Two prominent rhetorical strategies Besant uses in this work is an appeal to time as a crisis and an appeal to kairos, or shared values. The crisis she identifies is that, under current law, beloved and cherished books can be condemned. For example, she writes that much of Shakespeare's work causes excitement and could thus be identified as immoral. Also, by showing that even books as sacred as the bible could be prosecuted under the present ruling of the Chief Lord Justice, she maintains that no one, not even Christians, are safe and that they must join together to fight the rule that any material that could excite its reader is obscene. Besant's use of kairos enables her to unite her audience and gain support for her cause. On such evidence of this is the quote, "and I call on those who love freedom and desire knowledge to join with us in over-ruling by statute the new judge-made laws." Clearly, someone reading this would want to consider himself to be a freedom-loving, knowledge-desiring citizen, which requires that he accept Besant's claims.

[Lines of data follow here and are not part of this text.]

Lemma trim_start_plain s : starts_plain (trim_start s).
Proof. induction s as [|c s IH]; simpl; [done|]. by destruct (is_whitespace c) eqn:?. Qed.

Lemma trim_start_fix s : starts_plain s → trim_start s = s.
Proof. destruct s as [|c s]; simpl; [done|]. by intros ->. Qed.

Lemma trim_start_suffix s : ∃ p, s = p ++ trim_start s ∧ Forall (λ c, is_whitespace c = true) p.
Proof.
  induction s as [|c s (p & Hp & Hws)]; simpl; [by eexists nil|].
  destruct (is_whitespace c) eqn:Hc; [|by eexists nil].
  exists (c :: p). split; [by rewrite <- app_comm_cons, <- Hp | by constructor].
Qed.

Lemma starts_plain_app_l s t : s ≠ [] → starts_plain (s ++ t) ↔ starts_plain s.
Proof. by destruct s. Qed.

Lemma trim_trimmed s : trimmed (trim s).
Proof.
  unfold trim, trim_end, trimmed. rewrite reverse_involutive.
  split; [|apply trim_start_plain].
  destruct (trim_start_suffix (reverse (trim_start s))) as (p & Hp & _).
  pose proof (trim_start_plain s) as Hs.
  apply (f_equal reverse) in Hp. rewrite reverse_involutive, reverse_app in Hp.
  destruct (decide (reverse (trim_start (reverse (trim_start s))) = [])) as [->|Hne]; [done|].
  rewrite Hp in Hs. by apply starts_plain_app_l in Hs.
Qed.

Lemma trim_fix s : trimmed s → trim s = s.
Proof.
  intros [H1 H2]. unfold trim, trim_end. rewrite (trim_start_fix s) by done.
  by rewrite (trim_start_fix (reverse s)), reverse_involutive by done.
Qed.

Lemma trim_trimmed_iff s : trim s = s ↔ trimmed s.
Proof. split; [intros <-; apply trim_trimmed | apply trim_fix]. Qed.

Lemma trim_idemp s : trim (trim s) = trim s.
Proof. apply trim_fix, trim_trimmed. Qed.

(** ** Validated names *)

(** The error of the bounded display names of the domain. *)
Inductive BoundedNameError :=
| NameEmpty
| NameControlCharacter
| NameTooLong (actual maximum : N).

#[export] Instance BoundedNameError_eq_dec : EqDecision BoundedNameError.
Proof. solve_decision. Defined.

(** The validation that every bounded name of the domain runs: trim, refuse an
    empty name, refuse control characters, bound the number of characters. *)
Definition parse_bounded_name (maximum : N) (value : str) : result str BoundedNameError :=
  let normalized := trim value in
  if decide (normalized = []) then Err NameEmpty
  else if existsb is_control normalized then Err NameControlCharacter
  else let actual := char_count normalized in
       if maximum <? actual then Err (NameTooLong actual maximum)
       else Ok normalized.

(** The values a bounded name can hold. *)
Definition bounded_name (maximum : N) (s : str) : Prop :=
  s ≠ [] ∧ trimmed s ∧ Forall (λ c, is_control c = false) s ∧ char_count s ≤ maximum.

Lemma existsb_false {A} (f : A → bool) l :
  existsb f l = false ↔ Forall (λ x, f x = false) l.
Proof.
  rewrite <- not_true_iff_false, existsb_exists, Forall_forall.
  setoid_rewrite list_elem_of_In. split.
  - intros H x Hx. apply not_true_is_false. naive_solver.
  - intros H (x & Hx & Hf). by rewrite H in Hf.
Qed.

Lemma parse_bounded_name_Ok maximum value s :
  parse_bounded_name maximum value = Ok s ↔
  s = trim value ∧ bounded_name maximum (trim value).
Proof.
  unfold parse_bounded_name, bounded_name. pose proof (trim_trimmed value) as Ht.
  case_decide as He; [naive_solver|].
  destruct (existsb is_control (trim value)) eqn:Hc.
  - split; [done|]. intros (_ & _ & _ & Hf & _). apply existsb_false in Hf. congruence.
  - apply existsb_false in Hc. destruct (N.ltb_spec maximum (char_count (trim value))).
    + split; [done|]. intros (_ & _ & _ & _ & ?). lia.
    + split; [by intros [= <-] | by intros [-> _]].
Qed.

(** A stored name parses back to itself. *)
Lemma parse_bounded_name_roundtrip maximum s :
  bounded_name maximum s → parse_bounded_name maximum s = Ok s.
Proof.
  intros H. apply parse_bounded_name_Ok. rewrite trim_fix; [done|]. apply H.
Qed.

(** ** Decimal numerals *)

(** [u64]'s [Display]. *)
Fixpoint decimal_go (fuel : nat) (n : N) (acc : str) : str :=
  match fuel with
  | O => acc
  | S fuel =>
      let acc := (48 + n mod 10) :: acc in
      if n <? 10 then acc else decimal_go fuel (n / 10) acc
  end.
Definition decimal (n : N) : str := decimal_go (S (N.to_nat (N.size n))) n [].

(** The digits of [u64::from_str], after its optional plus sign: each digit is
    multiplied and added with overflow checks. *)
Fixpoint parse_digits (acc : N) (s : str) : option N :=
  match s with
  | [] => Some acc
  | c :: s' =>
      if is_ascii_digit c then
        let acc := acc * 10 + (c - 48) in
        if acc <? 2 ^ 64 then parse_digits acc s' else None
      else None
  end.

Definition parse_u64 (s : str) : option N :=
  match s with
  | [] => None
  | c :: s' =>
      if c =? 43 then match s' with [] => None | _ => parse_digits 0 s' end
      else parse_digits 0 s
  end.

Lemma digit_is_digit d : d < 10 → is_ascii_digit (48 + d) = true.
Proof.
  intros ?. unfold is_ascii_digit. apply andb_true_iff. rewrite !N.leb_le. lia.
Qed.

Lemma decimal_go_S fuel n acc :
  decimal_go (S fuel) n acc =
  if n <? 10 then (48 + n mod 10) :: acc
  else decimal_go fuel (n / 10) ((48 + n mod 10) :: acc).
Proof. done. Qed.

Lemma parse_digits_go fuel n acc :
  n < 2 ^ N.of_nat (S fuel) → n < 2 ^ 64 →
  parse_digits 0 (decimal_go (S fuel) n acc) = parse_digits n acc.
Proof.
  revert n acc. induction fuel as [|fuel IH]; intros n acc Hf Hn;
    rewrite decimal_go_S; destruct (N.ltb_spec n 10) as [Hlt|Hge].
  1, 3: cbn [parse_digits]; rewrite digit_is_digit by (apply N.mod_lt; lia);
    rewrite N.mod_small by done; rewrite (proj2 (N.ltb_lt _ _)) by lia; f_equal; lia.
  - change (2 ^ N.of_nat 1) with 2 in Hf. lia.
  - assert (n / 10 ≤ n / 2) by (apply N.div_le_compat_l; lia).
    rewrite IH.
    + cbn [parse_digits]. rewrite digit_is_digit by (apply N.mod_lt; lia).
      pose proof (N.div_mod n 10 ltac:(lia)) as Hdm.
      rewrite (N.add_comm 48), N.add_sub, (N.mul_comm _ 10), <- Hdm.
      by rewrite (proj2 (N.ltb_lt _ _)).
    + eapply N.le_lt_trans; [done|]. apply N.Div0.div_lt_upper_bound.
      rewrite Nat2N.inj_succ, N.pow_succ_r' in Hf. done.
    + eapply N.le_lt_trans; [apply N.Div0.div_le_upper_bound with (q := n)|]; lia.
Qed.

Lemma decimal_go_digits fuel n acc :
  Forall (λ c, is_ascii_digit c = true) acc →
  Forall (λ c, is_ascii_digit c = true) (decimal_go fuel n acc).
Proof.
  revert n acc. induction fuel as [|fuel IH]; intros n acc Hacc; simpl; [done|].
  assert (is_ascii_digit (48 + n mod 10) = true) by (apply digit_is_digit, N.mod_lt; lia).
  destruct (n <? 10); [by constructor|]. apply IH. by constructor.
Qed.

Lemma decimal_go_nonempty fuel n acc : acc ≠ [] → decimal_go fuel n acc ≠ [].
Proof.
  revert n acc. induction fuel as [|fuel IH]; intros n acc Hacc; simpl; [done|].
  destruct (n <? 10); [done | by apply IH].
Qed.

Lemma decimal_digits n : Forall (λ c, is_ascii_digit c = true) (decimal n).
Proof. by apply decimal_go_digits. Qed.

Lemma decimal_nonempty n : decimal n ≠ [].
Proof.
  unfold decimal. cbn [decimal_go]. destruct (n <? 10); [done|].
  by apply decimal_go_nonempty.
Qed.

Lemma parse_u64_decimal n : n < 2 ^ 64 → parse_u64 (decimal n) = Some n.
Proof.
  intros Hn. pose proof (decimal_digits n) as Hd. pose proof (decimal_nonempty n).
  unfold parse_u64. destruct (decimal n) as [|c s] eqn:Hs; [done|].
  inversion Hd as [|? ? Hc]; subst. unfold is_ascii_digit in Hc.
  apply andb_true_iff in Hc as [Hc1%N.leb_le Hc2%N.leb_le].
  destruct (N.eqb_spec c 43); [lia|]. rewrite <- Hs. unfold decimal.
  rewrite parse_digits_go; [done| |done].
  rewrite Nat2N.inj_succ, N2Nat.id. pose proof (N.size_gt n).
  rewrite N.pow_succ_r'. lia.
Qed.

In "Is the Bible Indictable" it appears that Besant is in a debate over whether the bible can be deemed obscene. However, her use of irony helps more fully explain her stance. Besant does not really wish to condemn the bible so much as she wants to demonstrate to the reader how ridiculous the current law being used to keep medical documents from circulating is. This idea is supported by Besant's use of sarcasm. For example, she writes, "as to the motives of the writers, we need not trouble about them. The law now says that intention is nothing, and no desire to do good is any excuse for obscenity." Based on the context of this statement, it can be assumed that Besant really means the opposite. She think that the intentions of the author are important and should be taken into consideration when determining whether a book is obscene. Rather than attacking Christians and the bible, she wishes to bring the Christian community over to the side of medical writers by demonstrating how easy it would be to prosecute the bible. In this way, she establishes medical writers and christians as a unit "we" against the "them"--anyone who supports a law that would go so far as to condemn the bible. Thus, it can be concluded that Besant does not intend to prosecute the bible, but is more interested in gaining support from the Christian community for the publication of medical documents.
Laura,
ReplyDeleteVery interesting findings. I too have been working with Besant more specifically with her English Republicanism pamphlet. Based on what I have read of your findings it seems as if both of Besant's pieces have the same general structure for her arguments. You said her piece draws strength from her argument, and I totally agree. I have not looked much into Besant's pamphlet that you wrote about but I can see similarities in structure and rhetoric. English Republicanism, although quite a different topic than "The Bible is Indictable" share the same timeliness that you mentioned. I wonder if maybe that was the structure of all her pamphlets to appeal to her audience or just coincidently the two pieces that were pulled at the Lilly happen to share similar structure?